Three years after their last release, Tigers Jaw have created a twelve-song record that will leave you with simultaneous feelings of loneliness and comforting peace. Maintaining an easy, calm sound throughout each track, their fifth studio album, spin, is perfect for when your head is full, your heart is broken, and all you have are headphones and a quiet room.
The opener, “Follows,” sets a steady tone for the LP. With emotionally driven lyrics and gentle vocals, this song captures the intent of rest of the album perfectly. Although each sequential song brings different contributions and setbacks, there is a consistent combination of sounds that is summarized in this intro.

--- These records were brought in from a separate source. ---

(** "Select valid" selects exactly the indices of the valid rows, and a save
    after it hands over every valid transfer, in the order of the rows. *)
Theorem handleSelectAll_saves_valid (transfers : list ReconciledTransfer) :
  (forall i, In i (handleSelectAll transfers) <->
             exists t, transfers !! i = Some t /\ isValid t = true) /\
  handleSave (handleSelectAll transfers) transfers = Ok (List.filter isValid transfers).
Proof.
  split.
  - intros i. unfold handleSelectAll.
    rewrite (handleSelectAll_indices transfers 0 i), Nat.sub_0_r.
    split; intros (t & Hl & H); exists t; [tauto | repeat split; [assumption | lia | assumption]].
  - unfold handleSave, handleSelectAll.
    pose proof (imap_pairs_lookup transfers []) as H.
    cbn [app List.length Nat.add] in H. rewrite H, filterValid_Some.
    f_equal. apply filter_idem.
Qed.

Lemma handleSave_outcome (selectedTransfers : list nat)
  (transfers : list ReconciledTransfer) :
  match handleSave selectedTransfers transfers with
  | Ok saved =>
      Forall (fun index => (index < List.length transfers)%nat) selectedTransfers /\
      saved = List.filter isValid (omap (fun index => transfers !! index) selectedTransfers) /\
      Forall (fun t => isValid t = true /\ In t transfers) saved
  | Throw _ =>
      Exists (fun index => (List.length transfers <= index)%nat) selectedTransfers
  end.
Proof.
  unfold handleSave.
  induction selectedTransfers as [|i more IH]; cbn [List.map filterValid].
  - repeat split; constructor.
  - assert (Ho : omap (fun index => transfers !! index) (i :: more)
                 = match transfers !! i with
                   | Some t => t :: omap (fun index => transfers !! index) more
                   | None => omap (fun index => transfers !! index) more
                   end) by reflexivity.
    rewrite Ho. clear Ho.
    destruct (transfers !! i) as [t|] eqn:El.
    + destruct (filterValid _) as [kept|e].
      * destruct IH as (Hr & -> & Hv). split.
        { constructor; [|assumption]. now apply lookup_lt_Some in El. }
        cbn [List.filter]. destruct (isValid t) eqn:Ev; split; try reflexivity; try assumption.
        constructor; [|assumption]. split; [assumption|].
        apply list_elem_of_In. now apply list_elem_of_lookup_2 in El.
      * now apply Exists_cons_tl.
    + apply Exists_cons_hd. now apply lookup_ge_None in El.
Qed.

(** A save throws exactly when the selection holds an index outside the
    rows; otherwise it hands over the valid transfers among the selected
    rows, in the order of the selection, and nothing else. *)
Theorem handleSave_valid_only (selectedTransfers : list nat)
  (transfers : list ReconciledTransfer) :
  match handleSave selectedTransfers transfers with
  | Ok saved =>
      Forall (fun index => (index < List.length transfers)%nat) selectedTransfers /\
      saved = List.filter isValid (omap (fun index => transfers !! index) selectedTransfers) /\
      Forall (fun t => isValid t = true /\ In t transfers) saved
  | Throw _ =>
      Exists (fun index => (List.length transfers <= index)%nat) selectedTransfers
  end.
Proof. exact (handleSave_outcome selectedTransfers transfers). Qed.

Lemma existsb_eqb_nat (x : nat) (l : list nat) : existsb (Nat.eqb x) l = true <-> In x l.
Proof.
  rewrite existsb_exists. split.
  - intros (y & Hy & E). apply Nat.eqb_eq in E. now subst.
  - intros H. exists x. split; [assumption | apply Nat.eqb_refl].
Qed.

(** A toggle flips the membership of its index and of no other, and a
    selection without repetitions stays without repetitions. *)
Theorem handleTransferToggle_flips (index : nat) (prev : list nat) :
  (In index (handleTransferToggle index prev) <-> ~ In index prev) /\
  (forall j, j <> index -> (In j (handleTransferToggle index prev) <-> In j prev)) /\
  (NoDup prev -> NoDup (handleTransferToggle index prev)).
Proof.
  unfold handleTransferToggle.
  destruct (existsb (Nat.eqb index) prev) eqn:E.
  - apply existsb_eqb_nat in E. split; [|split].
    + split; [|intros H; contradiction].
      intros H. apply filter_In in H as [_ H].
      rewrite Nat.eqb_refl in H. discriminate.
    + intros j Hj. split.
      * intros H. now apply filter_In in H.
      * intros H. apply filter_In. split; [assumption|].
        apply negb_true_iff, Nat.eqb_neq. assumption.
    + intros Hnd. apply NoDup_ListNoDup. apply List.NoDup_filter.
      now apply NoDup_ListNoDup.
  - assert (Hout : ~ In index prev).
    { intros H. apply existsb_eqb_nat in H. congruence. }
    split; [|split].
    + split; [intros _; exact Hout|].
      intros _. apply in_or_app. right. now left.
    + intros j Hj. split.
      * intros H. apply in_app_or in H as [H | [H | []]]; [assumption | congruence].
      * intros H. apply in_or_app. now left.
    + intros Hnd. apply NoDup_app. repeat split; [assumption | | apply NoDup_singleton].
      intros x Hx Hx'. apply list_elem_of_singleton in Hx'. subst x.
      apply Hout. now apply list_elem_of_In.
Qed.

End PreviewFacts.

(** ** File digests and the parts of a digest *)

Section FileHashFacts.
Import JsString JsNumber DataHashService Props.

Lemma crlfToLf_cons (c : ascii) (r : string) :
  code c <> 13 -> crlfToLf (String c r) = String c (crlfToLf r).
Proof.
  intros Hc. cbn [crlfToLf]. destruct r as [|c' r']; [reflexivity|].
  apply Z.eqb_neq in Hc. now rewrite Hc.
Qed.

Lemma crlfToLf_withCrLf (text : string) :
  forallb noCr text = true -> crlfToLf (withCrLf text) = text.
Proof.
  induction text as [|c r IH]; intros H; [reflexivity|].
  cbn [forallb] in H. apply andb_true_iff in H as [Hc Hr].
  unfold noCr in Hc. apply negb_true_iff, Z.eqb_neq in Hc.
  cbn [withCrLf]. destruct (code c =? 10) eqn:E10.
  - cbn [crlfToLf]. change (code (chr 13) =? 13) with true. rewrite E10. cbn [andb].
    now rewrite IH.
  - rewrite crlfToLf_cons by assumption. now rewrite IH.
Qed.

Lemma crToLf_noCr (text : string) : forallb noCr text = true -> crToLf text = text.
Proof.
  induction text as [|c r IH]; intros H; [reflexivity|].
  cbn [forallb] in H. apply andb_true_iff in H as [Hc Hr].
  unfold noCr in Hc. apply negb_true_iff in Hc.
  cbn [crToLf]. now rewrite Hc, IH.
Qed.

Lemma crlfToLf_noCr (text : string) : forallb noCr text = true -> crlfToLf text = text.
Proof.
  induction text as [|c r IH]; intros H; [reflexivity|].
  cbn [forallb] in H. apply andb_true_iff in H as [Hc Hr].
  unfold noCr in Hc. apply negb_true_iff, Z.eqb_neq in Hc.
  rewrite crlfToLf_cons by assumption. now rewrite IH.
Qed.

Lemma crlfToLf_withCr (text : string) : crlfToLf (withCr text) = withCr text.
Proof.
  induction text as [|c r IH]; [reflexivity|].
  cbn [withCr]. cbn [crlfToLf]. fold crlfToLf.
  destruct (withCr r) as [|c' r'] eqn:Er; [reflexivity|].
  assert (Hc' : (code c' =? 10) = false).
  { destruct r as [|x r0]; [discriminate|]. cbn [withCr] in Er. injection Er as <- _.
    destruct (code x =? 10) eqn:Ex; [reflexivity | exact Ex]. }
  rewrite Hc', andb_false_r. now rewrite IH.
Qed.

Lemma crToLf_withCr (text : string) : forallb noCr text = true -> crToLf (withCr text) = text.
Proof.
  induction text as [|c r IH]; intros H; [reflexivity|].
  cbn [forallb] in H. apply andb_true_iff in H as [Hc Hr].
  unfold noCr in Hc. apply negb_true_iff in Hc.
  cbn [withCr crToLf]. rewrite (IH Hr). f_equal.
  destruct (code c =? 10) eqn:E10.
  - change (code (chr 13) =? 13) with true. cbn. apply Z.eqb_eq in E10.
    apply code_inj. exact (eq_sym E10).
  - now rewrite Hc.
Qed.

(** The digest of a file does not depend on its line ends: a text without
    carriage returns, the same text with a carriage return before every line
    feed and the same text with carriage returns for line feeds have one
    digest under one name. *)
Theorem generateFileHash_line_ends (text fileName : string) :
  forallb noCr text = true ->
  generateFileHash (Some (withCrLf text)) fileName = generateFileHash (Some text) fileName /\
  generateFileHash (Some (withCr text)) fileName = generateFileHash (Some text) fileName.
Proof.
  intros H. unfold generateFileHash, _normalizeFileContent.
  rewrite (crlfToLf_withCrLf _ H), crlfToLf_withCr, (crToLf_withCr _ H),
    (crlfToLf_noCr _ H), (crToLf_noCr _ H).
  split; reflexivity.
Qed.

(** *** The normal form of a content *)

Lemma isWhiteSpace_lowerChar (c : ascii) : isWhiteSpace (lowerChar c) = isWhiteSpace c.
Proof. destruct c as [[] [] [] [] [] [] [] []]; vm_compute; reflexivity. Qed.

Lemma lowerChar_idem (c : ascii) : lowerChar (lowerChar c) = lowerChar c.
Proof. destruct c as [[] [] [] [] [] [] [] []]; vm_compute; reflexivity. Qed.

Lemma lowerChar_units (c : ascii) :
  noCr c = true -> noCr (lowerChar c) && negb (isUpper (lowerChar c)) = true.
Proof. destruct c as [[] [] [] [] [] [] [] []]; vm_compute; auto. Qed.

Lemma toLowerCase_idem (s : string) : toLowerCase (toLowerCase s) = toLowerCase s.
Proof.
  induction s as [|c r IH]; cbn [toLowerCase]; [reflexivity|].
  now rewrite lowerChar_idem, IH.
Qed.

Lemma trimStart_toLowerCase (s : string) :
  trimStart (toLowerCase s) = toLowerCase (trimStart s).
Proof.
  induction s as [|c r IH]; cbn [toLowerCase trimStart]; [reflexivity|].
  rewrite isWhiteSpace_lowerChar. destruct (isWhiteSpace c); [exact IH | reflexivity].
Qed.

Lemma trimEnd_toLowerCase (s : string) :
  trimEnd (toLowerCase s) = toLowerCase (trimEnd s).
Proof.
  induction s as [|c r IH]; cbn [toLowerCase trimEnd]; [reflexivity|].
  rewrite IH, isWhiteSpace_lowerChar.
  destruct (trimEnd r) as [|c' r']; cbn [toLowerCase];
    [destruct (isWhiteSpace c) |]; reflexivity.
Qed.

Lemma trim_toLowerCase (s : string) : trim (toLowerCase s) = toLowerCase (trim s).
Proof. unfold trim. now rewrite trimStart_toLowerCase, trimEnd_toLowerCase. Qed.

Lemma trimStart_startsClean (s : string) : startsClean (trimStart s).
Proof.
  induction s as [|c r IH]; cbn [trimStart]; [exact I|].
  destruct (isWhiteSpace c) eqn:E; [exact IH | exact E].
Qed.

Lemma startsClean_trimStart (s : string) : startsClean s -> trimStart s = s.
Proof. destruct s as [|c r]; [reflexivity|]. cbn. now intros ->. Qed.

Lemma trimEnd_startsClean (s : string) : startsClean s -> startsClean (trimEnd s).
Proof.
  destruct s as [|c r]; [trivial|]. cbn [startsClean trimEnd]. intros H.
  destruct (trimEnd r); [rewrite H|]; exact H.
Qed.

Lemma trimEnd_cons (c : ascii) (r : string) :
  trimEnd (String c r)
  = match trimEnd r with
    | EmptyString => if isWhiteSpace c then EmptyString else String c EmptyString
    | String c' r' => String c (String c' r')
    end.
Proof. reflexivity. Qed.

Lemma trimEnd_idem (s : string) : trimEnd (trimEnd s) = trimEnd s.
Proof.
  induction s as [|c r IH]; [reflexivity|].
  rewrite trimEnd_cons.
  destruct (trimEnd r) as [|c' r'] eqn:E.
  - destruct (isWhiteSpace c) eqn:Ew; [reflexivity|]. cbn [trimEnd]. now rewrite Ew.
  - rewrite trimEnd_cons, IH. reflexivity.
Qed.

Lemma trim_idem (s : string) : trim (trim s) = trim s.
Proof.
  unfold trim.
  rewrite (startsClean_trimStart (trimEnd (trimStart s)))
    by apply trimEnd_startsClean, trimStart_startsClean.
  apply trimEnd_idem.
Qed.

Lemma crToLf_noCr_units (content : string) : forallb noCr (crToLf content) = true.
Proof.
  induction content as [|c r IH]; cbn [crToLf forallb]; [reflexivity|].
  rewrite IH, andb_true_r. destruct (code c =? 13) eqn:E; [reflexivity|].
  unfold noCr. now rewrite E.
Qed.

Lemma toLowerCase_units (s : string) :
  forallb noCr s = true ->
  forallb (fun c => noCr c && negb (isUpper c)) (toLowerCase s) = true.
Proof.
  induction s as [|c r IH]; cbn [toLowerCase forallb]; [reflexivity|].
  intros H. apply andb_true_iff in H as [Hc Hr].
  now rewrite (lowerChar_units c Hc), IH.
Qed.

Lemma forallb_weaken (p q : ascii -> bool) (s : string) :
  (forall c, p c = true -> q c = true) -> forallb p s = true -> forallb q s = true.
Proof.
  intros Himp. induction s as [|c r IH]; cbn [forallb]; [reflexivity|].
  intros H. apply andb_true_iff in H as [Hc Hr]. now rewrite (Himp c Hc), IH.
Qed.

Soon enough, it becomes clear that the lyrics for this album are seemingly fueled by heartbreak, despair, and betrayal. Although these themes are found in past music Tigers Jaw has released, this album in particular maintains a more mellow rock vibe, straying from some of the pop punk sounds they are known for.
Brianna Collins takes the lead on the vocals in the following song, “Favorite.” Although this one is more fast-paced, Collins’ voice maintains a melancholy sound that is somewhat repetitive and can be found multiple times within spin. While she does bring a crucial perspective to many of the tracks–as her voice is gentle and brings in a soft factor that is easy to listen to–I had a hard time distinguishing some of her songs from one another. In the future, I look forward to hearing her shake things up a little bit, perhaps with the accompaniment of a wider array of instruments.
A favorite from the album was “Escape Plan,” one of the LP’s singles. An incredibly catchy song, it made me want to start it over from the beginning as soon as it ended. The harmonization found at the beginning comes together perfectly with the heartbroken lyrics, while the guitar balances out the soft words by giving the tune a stronger edge. Ultimately, the chorus ensures that listeners will find themselves singing along after just a couple of plays.
While the following number, “Blurry Vision,” was good from the start, it didn’t contribute anything new to the table that particularly stood out… Until its last thirty seconds or so. At its coda, the standalone instrumental is quiet, almost haunting, and it leaves you with a sense of nostalgia. The little bits of noise scattered throughout spin, such as the lone bass at the end of this song, are what ultimately succeed in making the record unique.
Overall, spin is an album that holds a persistent sound throughout, and the expectations as far as delivery goes were exceptionally met. This release is a friend to the heartbroken, and, due to its potential to help many people, credit must be given to Tigers Jaw for putting together a great sound paired with emotional lyrics that anyone can relate to and find peace in.